══ Material to process

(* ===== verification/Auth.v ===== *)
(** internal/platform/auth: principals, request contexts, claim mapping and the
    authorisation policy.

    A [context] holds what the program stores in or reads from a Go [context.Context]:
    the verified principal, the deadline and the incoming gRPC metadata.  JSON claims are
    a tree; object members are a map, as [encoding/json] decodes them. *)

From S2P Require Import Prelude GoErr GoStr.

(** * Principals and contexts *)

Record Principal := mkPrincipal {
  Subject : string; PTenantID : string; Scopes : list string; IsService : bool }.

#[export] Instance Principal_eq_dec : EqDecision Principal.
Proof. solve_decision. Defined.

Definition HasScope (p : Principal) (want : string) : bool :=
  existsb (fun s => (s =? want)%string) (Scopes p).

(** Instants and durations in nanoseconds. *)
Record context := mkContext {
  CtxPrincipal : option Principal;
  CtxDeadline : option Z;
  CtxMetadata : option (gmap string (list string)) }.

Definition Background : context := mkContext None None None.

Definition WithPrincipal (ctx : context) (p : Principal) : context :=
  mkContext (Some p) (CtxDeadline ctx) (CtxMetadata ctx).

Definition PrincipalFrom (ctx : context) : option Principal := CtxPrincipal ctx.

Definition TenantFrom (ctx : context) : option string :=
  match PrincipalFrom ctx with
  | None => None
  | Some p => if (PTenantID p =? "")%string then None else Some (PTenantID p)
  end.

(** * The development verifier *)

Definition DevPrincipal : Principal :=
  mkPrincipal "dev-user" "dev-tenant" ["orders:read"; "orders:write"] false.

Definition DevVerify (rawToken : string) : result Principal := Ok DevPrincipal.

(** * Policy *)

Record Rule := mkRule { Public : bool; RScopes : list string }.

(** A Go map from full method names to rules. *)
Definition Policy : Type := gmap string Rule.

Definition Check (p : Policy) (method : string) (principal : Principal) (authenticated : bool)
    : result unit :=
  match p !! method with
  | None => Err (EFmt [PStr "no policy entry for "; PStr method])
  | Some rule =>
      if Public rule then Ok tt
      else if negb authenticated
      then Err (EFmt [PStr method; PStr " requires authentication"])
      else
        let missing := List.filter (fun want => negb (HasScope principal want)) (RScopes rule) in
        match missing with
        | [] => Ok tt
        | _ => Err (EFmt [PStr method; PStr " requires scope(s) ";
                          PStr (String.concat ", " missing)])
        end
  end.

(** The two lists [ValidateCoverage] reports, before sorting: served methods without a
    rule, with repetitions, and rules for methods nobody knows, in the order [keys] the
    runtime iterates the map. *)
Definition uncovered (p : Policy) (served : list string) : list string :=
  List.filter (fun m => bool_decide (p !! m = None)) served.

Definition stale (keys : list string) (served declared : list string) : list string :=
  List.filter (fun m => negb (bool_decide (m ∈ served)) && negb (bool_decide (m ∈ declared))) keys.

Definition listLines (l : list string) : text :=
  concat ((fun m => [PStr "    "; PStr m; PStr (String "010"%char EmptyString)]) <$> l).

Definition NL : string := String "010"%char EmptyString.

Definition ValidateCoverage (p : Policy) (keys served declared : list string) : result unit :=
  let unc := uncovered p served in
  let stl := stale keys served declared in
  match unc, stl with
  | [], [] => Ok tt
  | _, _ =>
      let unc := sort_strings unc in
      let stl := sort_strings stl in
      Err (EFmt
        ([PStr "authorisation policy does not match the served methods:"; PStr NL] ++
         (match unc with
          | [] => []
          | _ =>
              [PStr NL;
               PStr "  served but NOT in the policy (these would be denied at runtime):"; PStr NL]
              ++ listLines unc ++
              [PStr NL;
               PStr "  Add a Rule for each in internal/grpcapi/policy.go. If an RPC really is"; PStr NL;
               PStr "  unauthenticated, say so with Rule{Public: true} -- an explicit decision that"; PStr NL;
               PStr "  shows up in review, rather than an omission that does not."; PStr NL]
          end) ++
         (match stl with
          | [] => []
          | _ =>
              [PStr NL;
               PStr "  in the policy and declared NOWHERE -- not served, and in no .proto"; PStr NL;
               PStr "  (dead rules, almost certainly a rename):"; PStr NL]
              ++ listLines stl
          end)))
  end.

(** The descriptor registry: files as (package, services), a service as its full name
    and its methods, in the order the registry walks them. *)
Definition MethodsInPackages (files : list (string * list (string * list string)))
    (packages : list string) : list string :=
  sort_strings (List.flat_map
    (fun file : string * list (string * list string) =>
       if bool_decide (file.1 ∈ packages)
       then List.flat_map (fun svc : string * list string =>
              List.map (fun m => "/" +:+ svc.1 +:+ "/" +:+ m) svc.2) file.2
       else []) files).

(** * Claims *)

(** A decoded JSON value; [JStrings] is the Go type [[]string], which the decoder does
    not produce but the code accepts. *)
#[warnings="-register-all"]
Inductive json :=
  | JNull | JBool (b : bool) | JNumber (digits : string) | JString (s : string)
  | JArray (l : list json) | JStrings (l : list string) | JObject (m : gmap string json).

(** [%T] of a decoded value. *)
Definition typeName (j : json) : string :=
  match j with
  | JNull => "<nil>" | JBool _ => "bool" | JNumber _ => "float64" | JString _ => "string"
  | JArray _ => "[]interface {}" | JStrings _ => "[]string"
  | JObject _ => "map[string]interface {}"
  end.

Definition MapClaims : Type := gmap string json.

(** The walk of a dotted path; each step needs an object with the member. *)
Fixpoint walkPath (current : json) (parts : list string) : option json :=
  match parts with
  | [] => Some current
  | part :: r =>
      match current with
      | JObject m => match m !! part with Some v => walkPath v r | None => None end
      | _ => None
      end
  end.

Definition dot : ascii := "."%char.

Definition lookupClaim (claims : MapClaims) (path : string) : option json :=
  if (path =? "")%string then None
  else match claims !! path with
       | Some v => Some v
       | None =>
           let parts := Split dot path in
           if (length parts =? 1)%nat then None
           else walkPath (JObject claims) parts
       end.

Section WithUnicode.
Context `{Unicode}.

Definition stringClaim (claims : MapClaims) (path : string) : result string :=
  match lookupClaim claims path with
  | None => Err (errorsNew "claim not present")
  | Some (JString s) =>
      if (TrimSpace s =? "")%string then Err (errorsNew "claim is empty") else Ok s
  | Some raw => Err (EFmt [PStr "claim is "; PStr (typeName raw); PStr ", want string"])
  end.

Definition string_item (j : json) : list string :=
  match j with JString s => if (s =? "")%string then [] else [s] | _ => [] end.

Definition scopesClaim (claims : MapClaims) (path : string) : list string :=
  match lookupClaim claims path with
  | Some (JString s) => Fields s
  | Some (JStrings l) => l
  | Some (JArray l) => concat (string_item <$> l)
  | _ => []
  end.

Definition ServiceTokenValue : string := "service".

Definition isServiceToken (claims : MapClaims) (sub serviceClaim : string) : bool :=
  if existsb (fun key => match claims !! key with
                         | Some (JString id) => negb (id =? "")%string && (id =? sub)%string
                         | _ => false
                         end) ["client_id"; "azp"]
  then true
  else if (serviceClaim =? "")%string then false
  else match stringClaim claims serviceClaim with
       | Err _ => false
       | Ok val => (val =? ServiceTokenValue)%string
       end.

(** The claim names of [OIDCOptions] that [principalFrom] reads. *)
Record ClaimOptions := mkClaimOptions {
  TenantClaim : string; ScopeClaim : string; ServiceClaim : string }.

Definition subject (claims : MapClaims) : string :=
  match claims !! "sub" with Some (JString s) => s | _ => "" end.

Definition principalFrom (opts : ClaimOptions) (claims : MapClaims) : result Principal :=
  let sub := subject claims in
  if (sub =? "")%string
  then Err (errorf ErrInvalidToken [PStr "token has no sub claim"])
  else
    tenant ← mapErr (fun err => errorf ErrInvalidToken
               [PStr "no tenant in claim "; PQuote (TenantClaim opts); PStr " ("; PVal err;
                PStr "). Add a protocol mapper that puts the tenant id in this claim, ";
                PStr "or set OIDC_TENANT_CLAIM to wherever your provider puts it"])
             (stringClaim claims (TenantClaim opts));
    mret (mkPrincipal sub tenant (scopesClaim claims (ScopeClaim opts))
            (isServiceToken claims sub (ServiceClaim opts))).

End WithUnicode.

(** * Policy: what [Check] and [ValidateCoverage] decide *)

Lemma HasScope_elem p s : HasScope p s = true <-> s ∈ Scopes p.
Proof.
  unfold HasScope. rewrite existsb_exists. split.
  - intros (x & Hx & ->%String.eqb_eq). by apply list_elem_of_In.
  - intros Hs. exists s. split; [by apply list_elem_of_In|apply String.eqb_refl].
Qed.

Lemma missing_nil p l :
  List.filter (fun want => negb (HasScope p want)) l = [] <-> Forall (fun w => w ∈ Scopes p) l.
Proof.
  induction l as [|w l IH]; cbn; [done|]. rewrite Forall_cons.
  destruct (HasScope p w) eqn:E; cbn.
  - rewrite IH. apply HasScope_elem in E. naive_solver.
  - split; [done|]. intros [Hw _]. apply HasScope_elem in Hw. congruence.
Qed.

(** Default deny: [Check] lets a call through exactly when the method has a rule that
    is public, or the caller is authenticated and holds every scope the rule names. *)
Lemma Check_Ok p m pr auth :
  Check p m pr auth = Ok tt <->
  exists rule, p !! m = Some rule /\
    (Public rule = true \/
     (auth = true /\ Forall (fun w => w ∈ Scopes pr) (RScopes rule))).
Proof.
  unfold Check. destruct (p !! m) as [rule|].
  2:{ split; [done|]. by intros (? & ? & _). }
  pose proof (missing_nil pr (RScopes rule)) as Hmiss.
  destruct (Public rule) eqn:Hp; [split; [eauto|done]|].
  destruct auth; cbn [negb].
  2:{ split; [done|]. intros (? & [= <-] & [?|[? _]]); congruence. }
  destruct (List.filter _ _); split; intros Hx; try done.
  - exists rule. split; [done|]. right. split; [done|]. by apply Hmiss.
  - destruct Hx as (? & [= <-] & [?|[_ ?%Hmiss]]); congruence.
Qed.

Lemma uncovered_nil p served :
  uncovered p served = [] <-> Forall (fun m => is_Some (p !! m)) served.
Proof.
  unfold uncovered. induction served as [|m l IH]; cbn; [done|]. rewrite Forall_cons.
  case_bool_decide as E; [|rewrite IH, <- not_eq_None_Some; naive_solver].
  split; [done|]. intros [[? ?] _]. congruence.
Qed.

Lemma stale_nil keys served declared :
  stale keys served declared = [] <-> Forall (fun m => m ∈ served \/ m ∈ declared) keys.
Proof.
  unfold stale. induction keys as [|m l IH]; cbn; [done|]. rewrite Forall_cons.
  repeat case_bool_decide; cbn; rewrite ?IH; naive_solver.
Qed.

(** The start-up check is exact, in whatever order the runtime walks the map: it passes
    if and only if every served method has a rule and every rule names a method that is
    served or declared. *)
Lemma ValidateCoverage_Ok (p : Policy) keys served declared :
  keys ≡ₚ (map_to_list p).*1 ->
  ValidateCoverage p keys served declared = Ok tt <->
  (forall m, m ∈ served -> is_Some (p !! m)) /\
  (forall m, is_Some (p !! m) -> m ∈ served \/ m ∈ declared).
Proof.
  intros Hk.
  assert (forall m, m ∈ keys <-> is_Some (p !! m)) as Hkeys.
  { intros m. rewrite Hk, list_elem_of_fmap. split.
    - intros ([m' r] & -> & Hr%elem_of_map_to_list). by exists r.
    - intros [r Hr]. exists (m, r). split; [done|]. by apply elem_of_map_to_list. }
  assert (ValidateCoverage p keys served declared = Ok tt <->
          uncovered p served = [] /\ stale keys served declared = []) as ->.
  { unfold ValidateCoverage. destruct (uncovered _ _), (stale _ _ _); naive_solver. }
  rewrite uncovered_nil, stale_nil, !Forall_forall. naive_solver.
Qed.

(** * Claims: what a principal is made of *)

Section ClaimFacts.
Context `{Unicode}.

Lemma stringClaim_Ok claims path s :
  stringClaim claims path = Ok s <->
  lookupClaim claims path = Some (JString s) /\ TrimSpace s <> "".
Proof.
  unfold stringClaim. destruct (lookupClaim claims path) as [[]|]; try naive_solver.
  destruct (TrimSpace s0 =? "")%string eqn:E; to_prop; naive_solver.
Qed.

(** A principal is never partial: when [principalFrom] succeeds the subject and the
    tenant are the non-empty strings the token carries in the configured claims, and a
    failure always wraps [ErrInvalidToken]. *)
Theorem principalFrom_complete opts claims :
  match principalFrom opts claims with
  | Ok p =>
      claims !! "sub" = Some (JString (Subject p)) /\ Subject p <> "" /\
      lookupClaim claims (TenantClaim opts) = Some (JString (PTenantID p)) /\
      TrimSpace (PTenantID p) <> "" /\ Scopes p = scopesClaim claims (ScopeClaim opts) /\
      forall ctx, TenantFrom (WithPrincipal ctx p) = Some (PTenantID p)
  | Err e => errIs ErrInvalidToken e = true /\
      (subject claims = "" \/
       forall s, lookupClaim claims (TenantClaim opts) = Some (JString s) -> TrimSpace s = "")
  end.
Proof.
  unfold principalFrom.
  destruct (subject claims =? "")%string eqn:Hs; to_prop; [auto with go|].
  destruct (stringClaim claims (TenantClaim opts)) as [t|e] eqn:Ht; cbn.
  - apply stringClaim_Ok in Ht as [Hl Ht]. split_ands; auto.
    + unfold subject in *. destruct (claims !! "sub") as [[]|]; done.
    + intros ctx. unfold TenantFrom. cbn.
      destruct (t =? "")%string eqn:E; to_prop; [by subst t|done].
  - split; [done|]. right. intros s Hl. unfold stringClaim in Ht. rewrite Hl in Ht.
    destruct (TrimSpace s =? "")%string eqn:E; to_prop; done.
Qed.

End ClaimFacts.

════
══ Material to process

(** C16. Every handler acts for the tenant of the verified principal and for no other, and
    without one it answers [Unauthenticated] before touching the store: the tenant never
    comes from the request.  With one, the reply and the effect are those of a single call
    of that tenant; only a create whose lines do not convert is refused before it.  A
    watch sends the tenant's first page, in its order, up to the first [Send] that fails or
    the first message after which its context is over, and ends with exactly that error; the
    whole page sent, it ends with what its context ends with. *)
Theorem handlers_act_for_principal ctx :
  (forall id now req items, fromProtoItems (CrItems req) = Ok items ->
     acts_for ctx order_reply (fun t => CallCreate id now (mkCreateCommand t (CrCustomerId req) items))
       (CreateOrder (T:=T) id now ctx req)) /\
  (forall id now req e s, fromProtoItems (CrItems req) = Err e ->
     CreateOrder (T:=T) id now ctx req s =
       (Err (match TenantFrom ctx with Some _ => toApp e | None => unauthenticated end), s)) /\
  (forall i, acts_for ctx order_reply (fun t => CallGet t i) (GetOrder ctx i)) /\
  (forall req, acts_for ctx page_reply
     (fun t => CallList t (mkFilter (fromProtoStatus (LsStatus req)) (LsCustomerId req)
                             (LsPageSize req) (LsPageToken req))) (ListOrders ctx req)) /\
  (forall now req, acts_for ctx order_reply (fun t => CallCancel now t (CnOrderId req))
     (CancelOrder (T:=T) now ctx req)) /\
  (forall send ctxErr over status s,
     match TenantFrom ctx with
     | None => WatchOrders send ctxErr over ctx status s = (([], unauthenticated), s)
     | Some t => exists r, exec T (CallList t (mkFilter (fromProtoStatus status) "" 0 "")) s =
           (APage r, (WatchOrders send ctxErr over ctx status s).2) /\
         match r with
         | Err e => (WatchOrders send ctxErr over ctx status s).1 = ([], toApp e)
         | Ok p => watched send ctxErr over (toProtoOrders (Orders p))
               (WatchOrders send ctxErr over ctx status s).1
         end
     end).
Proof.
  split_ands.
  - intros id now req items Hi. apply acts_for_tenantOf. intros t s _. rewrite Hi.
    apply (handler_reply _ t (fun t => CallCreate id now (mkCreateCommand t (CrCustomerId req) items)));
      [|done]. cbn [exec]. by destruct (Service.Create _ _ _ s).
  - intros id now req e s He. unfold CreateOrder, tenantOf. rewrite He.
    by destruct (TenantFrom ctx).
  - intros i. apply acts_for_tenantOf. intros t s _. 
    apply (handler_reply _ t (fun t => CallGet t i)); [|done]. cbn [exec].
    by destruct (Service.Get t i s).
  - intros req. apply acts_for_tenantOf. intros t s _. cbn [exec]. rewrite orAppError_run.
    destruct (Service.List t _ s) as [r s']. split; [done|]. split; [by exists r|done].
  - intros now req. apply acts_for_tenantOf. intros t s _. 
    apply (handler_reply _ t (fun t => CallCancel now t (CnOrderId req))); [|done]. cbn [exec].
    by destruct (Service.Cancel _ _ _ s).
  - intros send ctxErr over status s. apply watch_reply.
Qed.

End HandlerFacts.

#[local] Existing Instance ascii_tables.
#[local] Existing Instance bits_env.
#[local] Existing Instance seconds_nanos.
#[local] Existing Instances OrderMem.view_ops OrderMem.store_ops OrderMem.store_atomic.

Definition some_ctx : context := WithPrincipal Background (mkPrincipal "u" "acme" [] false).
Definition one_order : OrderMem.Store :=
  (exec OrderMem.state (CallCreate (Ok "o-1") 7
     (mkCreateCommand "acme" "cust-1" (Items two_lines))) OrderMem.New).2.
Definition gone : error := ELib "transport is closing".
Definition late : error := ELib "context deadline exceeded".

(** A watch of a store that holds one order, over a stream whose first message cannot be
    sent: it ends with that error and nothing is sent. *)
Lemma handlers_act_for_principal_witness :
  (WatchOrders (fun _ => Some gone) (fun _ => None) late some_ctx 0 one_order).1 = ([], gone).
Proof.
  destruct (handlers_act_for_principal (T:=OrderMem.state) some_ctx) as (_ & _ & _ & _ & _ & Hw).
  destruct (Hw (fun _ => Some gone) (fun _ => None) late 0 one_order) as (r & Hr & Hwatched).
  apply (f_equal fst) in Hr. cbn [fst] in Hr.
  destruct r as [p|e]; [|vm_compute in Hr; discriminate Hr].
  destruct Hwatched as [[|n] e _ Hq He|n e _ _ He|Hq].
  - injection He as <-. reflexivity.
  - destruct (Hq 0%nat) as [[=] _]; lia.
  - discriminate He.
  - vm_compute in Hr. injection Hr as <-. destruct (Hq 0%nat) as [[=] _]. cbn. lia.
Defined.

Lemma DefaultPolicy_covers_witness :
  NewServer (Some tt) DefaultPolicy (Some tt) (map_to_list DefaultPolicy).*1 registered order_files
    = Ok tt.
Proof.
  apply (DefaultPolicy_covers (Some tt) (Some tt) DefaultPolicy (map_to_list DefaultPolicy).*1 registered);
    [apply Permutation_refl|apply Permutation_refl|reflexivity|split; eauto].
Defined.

════
══ Material to process

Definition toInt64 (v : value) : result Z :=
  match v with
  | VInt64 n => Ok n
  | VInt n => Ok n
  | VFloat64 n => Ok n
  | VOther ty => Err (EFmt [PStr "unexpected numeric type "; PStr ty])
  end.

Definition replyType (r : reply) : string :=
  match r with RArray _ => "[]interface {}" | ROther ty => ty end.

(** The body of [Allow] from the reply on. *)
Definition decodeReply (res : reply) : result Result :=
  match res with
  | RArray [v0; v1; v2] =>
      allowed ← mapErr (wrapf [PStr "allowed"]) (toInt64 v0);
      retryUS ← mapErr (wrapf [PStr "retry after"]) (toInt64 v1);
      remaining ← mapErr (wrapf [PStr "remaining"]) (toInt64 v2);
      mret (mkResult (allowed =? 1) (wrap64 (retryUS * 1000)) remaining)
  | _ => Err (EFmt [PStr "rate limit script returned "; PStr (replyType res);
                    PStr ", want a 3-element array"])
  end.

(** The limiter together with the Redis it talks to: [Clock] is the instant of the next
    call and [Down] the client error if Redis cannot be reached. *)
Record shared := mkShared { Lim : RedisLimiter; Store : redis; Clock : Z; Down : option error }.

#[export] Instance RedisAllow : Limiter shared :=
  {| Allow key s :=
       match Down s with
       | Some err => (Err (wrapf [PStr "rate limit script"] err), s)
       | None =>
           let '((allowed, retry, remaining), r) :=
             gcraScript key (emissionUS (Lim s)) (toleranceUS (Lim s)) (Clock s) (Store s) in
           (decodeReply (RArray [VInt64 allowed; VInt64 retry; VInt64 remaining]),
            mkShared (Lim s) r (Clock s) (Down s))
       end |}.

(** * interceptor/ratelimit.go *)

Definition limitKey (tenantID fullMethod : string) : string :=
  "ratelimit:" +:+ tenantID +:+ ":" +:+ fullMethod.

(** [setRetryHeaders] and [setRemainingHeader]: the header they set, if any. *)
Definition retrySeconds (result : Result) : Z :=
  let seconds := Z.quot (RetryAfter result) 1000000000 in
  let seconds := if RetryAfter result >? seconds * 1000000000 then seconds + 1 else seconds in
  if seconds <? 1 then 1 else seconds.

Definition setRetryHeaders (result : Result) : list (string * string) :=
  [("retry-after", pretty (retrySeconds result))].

════

What you will do -
What are the lines above, starting at the one with "(* ===== verification/Auth.v ===== *)" and ending at the one with "Definition Check (p"? Give them again exactly, and only them.

Solution -
(* ===== verification/Auth.v ===== *)
(** internal/platform/auth: principals, request contexts, claim mapping and the
    authorisation policy.

    A [context] holds what the program stores in or reads from a Go [context.Context]:
    the verified principal, the deadline and the incoming gRPC metadata.  JSON claims are
    a tree; object members are a map, as [encoding/json] decodes them. *)

From S2P Require Import Prelude GoErr GoStr.

(** * Principals and contexts *)

Record Principal := mkPrincipal {
  Subject : string; PTenantID : string; Scopes : list string; IsService : bool }.

#[export] Instance Principal_eq_dec : EqDecision Principal.
Proof. solve_decision. Defined.

Definition HasScope (p : Principal) (want : string) : bool :=
  existsb (fun s => (s =? want)%string) (Scopes p).

(** Instants and durations in nanoseconds. *)
Record context := mkContext {
  CtxPrincipal : option Principal;
  CtxDeadline : option Z;
  CtxMetadata : option (gmap string (list string)) }.

Definition Background : context := mkContext None None None.

Definition WithPrincipal (ctx : context) (p : Principal) : context :=
  mkContext (Some p) (CtxDeadline ctx) (CtxMetadata ctx).

Definition PrincipalFrom (ctx : context) : option Principal := CtxPrincipal ctx.

Definition TenantFrom (ctx : context) : option string :=
  match PrincipalFrom ctx with
  | None => None
  | Some p => if (PTenantID p =? "")%string then None else Some (PTenantID p)
  end.

(** * The development verifier *)

Definition DevPrincipal : Principal :=
  mkPrincipal "dev-user" "dev-tenant" ["orders:read"; "orders:write"] false.

Definition DevVerify (rawToken : string) : result Principal := Ok DevPrincipal.

(** * Policy *)

Record Rule := mkRule { Public : bool; RScopes : list string }.

(** A Go map from full method names to rules. *)
Definition Policy : Type := gmap string Rule.

Definition Check (p : Policy) (method : string) (principal : Principal) (authenticated : bool)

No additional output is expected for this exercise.